In the past, General Lebed talked as if he equated privatization with crime and corruption. In the last six months, he has become vocal in his support of private property while still emphasizing crime and corruption. The general has clearly been giving Russia's new businessmen the message that he would be like Pinochet, a dictator who also supported capitalist development. However, General Lebed does not favor Pinochet's free-trade policies, but the state-oriented, protectionist policies of the Asian dictators of the past and present.

The relations between Mr. Yeltsin and General Lebed after the election are sure to be touchy. The president has been extremely sensitive about any politician or adviser who might be independent, let alone who posed a threat. In 1957, Nikita Khrushchev used Marshal Georgy Zhukov to defeat his opposition in the party and then removed him in four months. Unlike Zhukov, General Lebed is open in his political ambitions for the highest office, and the Zhukov precedent will surely make Messrs. Yeltsin and Lebed very nervous about each other.

A bevy of ''ifs''

If the president decides to try to win the general's loyalty by adopting his policies, the change of course will be dramatic. If Mr. Yeltsin returns to his drinking and lethargy, the general is likely to seize power. If he dies or is disabled and a new election is required, General Lebed is almost certain to win. If Mr. Yeltsin tries to remove General Lebed, the results are unpredictable.

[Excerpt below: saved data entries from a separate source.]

Section store.
  Context (E : Env).
Notation prog := (st World).
Definition raise_control {A} (msg : string) : prog A := sraise (ClassError "ControlStoreError" msg).
Definition require (c : bool) (msg : string) : prog unit := slift (fun _ => stop_if (negb c) msg).
Definition attempt {A} (m : prog A) : prog (res A) := fun w => let '(w', r) := m w in (w', Ok r).
(** [try: m except Exception as error: raise ControlStoreError(msg)] *)
Definition recasting {A} (m : prog A) (msg : string) : prog A := fun w =>
  match m w with (w', Raise _) => (w', control_error msg) | r => r end.
Definition connection {A} (m : prog A) : prog A := fun w =>
  let n := connections w in
  let w := MkWorld (db w) (past w) (S n) (transactions w) (uuids w) (authorization w) in
  match connect E n with
  | Raise e => (w, Raise e)
  | Ok _ => let '(w', r) := m w in match disconnect E n with Ok _ => (w', r) | Raise e => (w', Raise e) end
  end.
(** [BEGIN IMMEDIATE] and the statements of the transaction, which nothing sees
    before the commit *)
Definition transaction {A} (body : Db -> res A) : prog A :=
  slift (fun w => check begin E (transactions w) ;; body (db w)).
Definition commit (d : Db) : prog unit := fun w =>
  let n := transactions w in
  let durable := MkWorld d (past w ++ [d]) (connections w) (S n) (uuids w) (authorization w) in
  match commit_outcome E n with
  | Committed => (durable, Ok tt)
  | Uncertain => (durable, Raise (OSError "commit"))
  | Lost => (MkWorld (db w) (past w) (connections w) (S n) (uuids w) (authorization w), Raise (OSError "commit"))
  end.
Definition uuid4 : prog string := fun w =>
  (MkWorld (db w) (past w) (connections w) (transactions w) (S (uuids w)) (authorization w), Ok (fresh E (uuids w))).
(** [raise ControlStoreError(msg) from self._mark_...(...)] when a commit
    raises: the fence itself may raise instead. *)
Definition commit_or (d : Db) (msg : string) (fence : prog unit) : prog unit := fun w =>
  match commit d w with
  | (w', Ok _) => (w', Ok tt)
  | (w', Raise _) => (do fence ;; raise_control msg) w'
  end.
Definition operation_lock {A} (m : prog A) : prog A := do slift (fun _ => acquire E) ;; m.
Definition not_reentrant : prog unit := require (negb (owned E)) "control store lock is non-reentrant".
Definition _require_operation_lock : prog unit := require (owned E) "control store operation lock is required".
Definition int64 (z : Z) : res unit := let* _ := Sqlite.int64 z in Ok tt.

(** ** Reading the session *)
Definition _row_state (row : list value) : res BarrierSessionState := _decode_observation (project E) row.
Definition current_of (d : Db) : res (option BarrierSessionState) :=
  match session d with None => Ok None | Some row => let* s := _row_state row in Ok (Some s) end.
(** [_snapshot_locked]: the operation lock is held. *)
Definition _snapshot_locked : prog (option BarrierSessionState) := connection (slift (fun w => current_of (db w))).
Definition snapshot : prog (option BarrierSessionState) := do not_reentrant ;; operation_lock _snapshot_locked.
Definition require_session (s : option BarrierSessionState) (msg : string) : prog BarrierSessionState :=
  match s with Some s => sret s | None => raise_control msg end.
Definition snapshot_owned_by_caller : prog BarrierSessionState :=
  do require (owned E) "caller-owned control lock is required" ;;
  do* s := _snapshot_locked in require_session s "durable barrier session is missing".
(** ** Journals *)
Lemma Forall2_map_kept {A} (kept : A -> A -> Prop) f l : (forall x, kept x (f x)) -> Forall2 kept l (map f l).
Proof. intros H. induction l; cbn; constructor; auto. Qed.
Lemma Forall2_same {A} (kept : A -> A -> Prop) l : (forall x, kept x x) -> Forall2 kept l l.
Proof. intros H. induction l; constructor; auto. Qed.
Lemma grown_same {A} (kept : A -> A -> Prop) fresh l : (forall x, kept x x) -> grown kept fresh l l.
Proof. intros H. exists l, []. rewrite app_nil_r. split_and!; auto. by apply Forall2_same. Qed.
Lemma grown_add {A} (kept : A -> A -> Prop) (fresh : A -> Prop) l x : (forall x, kept x x) -> fresh x -> grown kept fresh l (l ++ [x]).
Proof. intros H Hx. exists l, [x]. split_and!; eauto. by apply Forall2_same. Qed.
Lemma grown_kept {A} (kept : A -> A -> Prop) fresh l l' : Forall2 kept l l' -> grown kept fresh l l'.
Proof. intros H. exists l', []. rewrite app_nil_r. auto. Qed.
Lemma intent_kept_refl i : intent_kept i i.
Proof. by left. Qed.
Lemma effect_kept_refl r : effect_kept r r.
Proof. by left. Qed.
(** A step that changes the session alone *)
Lemma legal_alone p d d' : session_step d d' -> intents d' = intents d -> effects d' = effects d -> barriers d' = barriers d -> legal p d d'.
Proof.
  intros H Hi He Hb. constructor; [done| | |done]; [rewrite Hi | rewrite He]; apply grown_same; [apply intent_kept_refl | apply effect_kept_refl].
Qed.
(** Publishing outcomes only *)
Definition intents_marked (d d' : Db) : Prop := exists l, d' = set_intents d l /\ Forall2 intent_kept (intents d) l.
Definition effects_marked (d d' : Db) : Prop := exists l, d' = set_effects d l /\ Forall2 effect_kept (effects d) l.
Lemma Forall2_trans {A} (kept : A -> A -> Prop) l1 l2 l3 : (forall x y z, kept x y -> kept y z -> kept x z) ->
  Forall2 kept l1 l2 -> Forall2 kept l2 l3 -> Forall2 kept l1 l3.
Proof.
  intros H H1. revert l3. induction H1 as [|x y l1 l2 Hx _ IH]; intros l3 H2; inversion H2; subst; constructor; eauto.
Qed.
Lemma intent_kept_trans i j k : intent_kept i j -> intent_kept j k -> intent_kept i k.
Proof.
  intros [-> | (Hi & o & c & Ho & ->)] [-> | (Hj & o' & c' & Ho' & ->)]; try by left.
  1, 2: by right; eauto.
  apply String.eqb_eq in Hj. done.
Qed.
Lemma effect_kept_trans i j k : effect_kept i j -> effect_kept j k -> effect_kept i k.
Proof.
  intros [-> | (Hi & o & c & Ho & ->)] [-> | (Hj & o' & c' & Ho' & ->)]; try by left.
  1, 2: by right; eauto.
  apply String.eqb_eq in Hj. done.
Qed.
Lemma mark_intent_marked id outcome cause d d' : _mark_intent id outcome cause d = Ok d' -> intents_marked d d'.
Proof.
  unfold _mark_intent. intros (u & H1 & (v & _ & H)%rbind_Ok_inv)%rbind_Ok_inv. injection H as <-.
  apply raise_if_Ok, negb_false_iff in H1. eexists. split; [done|]. apply Forall2_map_kept. intros i.
  destruct (_ && prepared_intent i) eqn:Ef; [|by left].
  right. apply andb_true_iff in Ef as [_ Ef]. split; [done|]. exists outcome, cause. split; [|done]. by intros ->.
Qed.
Lemma mark_effect_marked id outcome cause d d' : _mark_effect_intent id outcome cause d = Ok d' -> effects_marked d d'.
Proof.
  unfold _mark_effect_intent. intros (u & H1 & (v & _ & H)%rbind_Ok_inv)%rbind_Ok_inv. injection H as <-.
  apply raise_if_Ok, negb_false_iff in H1. eexists. split; [done|]. apply Forall2_map_kept. intros r.
  destruct (_ && prepared_effect r) eqn:Ef; [|by left].
  right. apply andb_true_iff in Ef as [_ Ef]. split; [done|]. exists outcome, cause. split; [|done]. by intros ->.
Qed.
Lemma intents_marked_trans d1 d2 d3 : intents_marked d1 d2 -> intents_marked d2 d3 -> intents_marked d1 d3.
Proof. intros (l & -> & H) (l' & -> & H'). exists l'. split; [done|]. eapply Forall2_trans; eauto using intent_kept_trans. Qed.
Lemma effects_marked_trans d1 d2 d3 : effects_marked d1 d2 -> effects_marked d2 d3 -> effects_marked d1 d3.
Proof. intros (l & -> & H) (l' & -> & H'). exists l'. split; [done|]. eapply Forall2_trans; eauto using effect_kept_trans. Qed.
Lemma set_intents_same d : set_intents d (intents d) = d.
Proof. by destruct d. Qed.
Lemma set_effects_same d : set_effects d (effects d) = d.
Proof. by destruct d. Qed.
Lemma intents_marked_refl d : intents_marked d d.
Proof. exists (intents d). rewrite set_intents_same. split; [done|]. apply Forall2_same, intent_kept_refl. Qed.
Lemma effects_marked_refl d : effects_marked d d.
Proof. exists (effects d). rewrite set_effects_same. split; [done|]. apply Forall2_same, effect_kept_refl. Qed.
Lemma mark_all_marked outcome cause l d d' : mark_all outcome cause l d = Ok d' -> intents_marked d d'.
Proof.
  unfold mark_all. revert d. induction l as [|i l IH]; intros d; cbn [foldM].
  - intros [= <-]. apply intents_marked_refl.
  - intros (d1 & H1 & H2)%rbind_Ok_inv. apply mark_intent_marked in H1. eapply intents_marked_trans; eauto.
Qed.
Lemma mark_all_effects_marked outcome cause l d d' : mark_all_effects outcome cause l d = Ok d' -> effects_marked d d'.
Proof.
  unfold mark_all_effects. revert d. induction l as [|i l IH]; intros d; cbn [foldM].
  - intros [= <-]. apply effects_marked_refl.
  - intros (d1 & H1 & H2)%rbind_Ok_inv. apply mark_effect_marked in H1. eapply effects_marked_trans; eauto.
Qed.
Lemma session_step_from d d1 d2 : session d1 = session d -> history d1 = history d -> session_step d1 d2 -> session_step d d2.
Proof. intros Hs Hh []; rewrite Hs, ?Hh in *; [by apply session_kept | eapply session_started | eapply session_moved | eapply session_replaced]; eauto. Qed.
Lemma session_step_to d d1 d2 : session d2 = session d1 -> history d2 = history d1 -> session_step d d1 -> session_step d d2.
Proof.
  intros Hs Hh []; [apply session_kept | eapply session_started | eapply session_moved | eapply session_replaced]; rewrite ?Hs, ?Hh; eauto.
  destruct H1. constructor; rewrite ?Hh; eauto.
Qed.
Lemma intents_marked_legal p d d' : intents_marked d d' -> legal p d d'.
Proof.
  intros (l & -> & H). constructor; cbn; [by apply session_kept | by apply grown_kept | apply grown_same, effect_kept_refl | done].
Qed.
Lemma effects_marked_legal p d d' : effects_marked d d' -> legal p d d'.
Proof.
  intros (l & -> & H). constructor; cbn; [by apply session_kept | apply grown_same, intent_kept_refl | by apply grown_kept | done].
Qed.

Some in the United States secretly think that Russia needs a Pinochet to introduce stable capitalism, but General Lebed would be unlikely to have an agreeable foreign policy. He has recently muted his hostility to the West, but his memoirs are contemptuous of Mikhail Gorbachev and his advisers for their policy toward the West. In 1995, he called NATO a drunken vandal in Bosnia and said the IMF loan to Russia was designed to finance the Chechen war. By all indications, he is deeply concerned about the decline of the Russian state and military.

Events in Russia now are probably out of American control. However, if we continue to insist on a draconian, Pinochet-like economic policy, we multiply the odds that we will get a draconian, Pinochet-like political system -- with a Pinochet and a very unpredictable foreign policy.

During the campaign, President Yeltsin moved toward the center of the political spectrum. Such a policy would be well-received by the elected legislature. If he breaks his promises, a confrontation with the legislature is possible, but a disillusionment of Russians with democracy is certain.

It is vital that Russians develop the belief that elections matter and will improve their lives. After World War I, Germans took 15 years to lose faith in democracy and capitalism. We should not assume that Russia is out of the woods when the presidency is decided.

Jerry F. Hough is a professor of political science at Duke University. He wrote this commentary for the Los Angeles Times.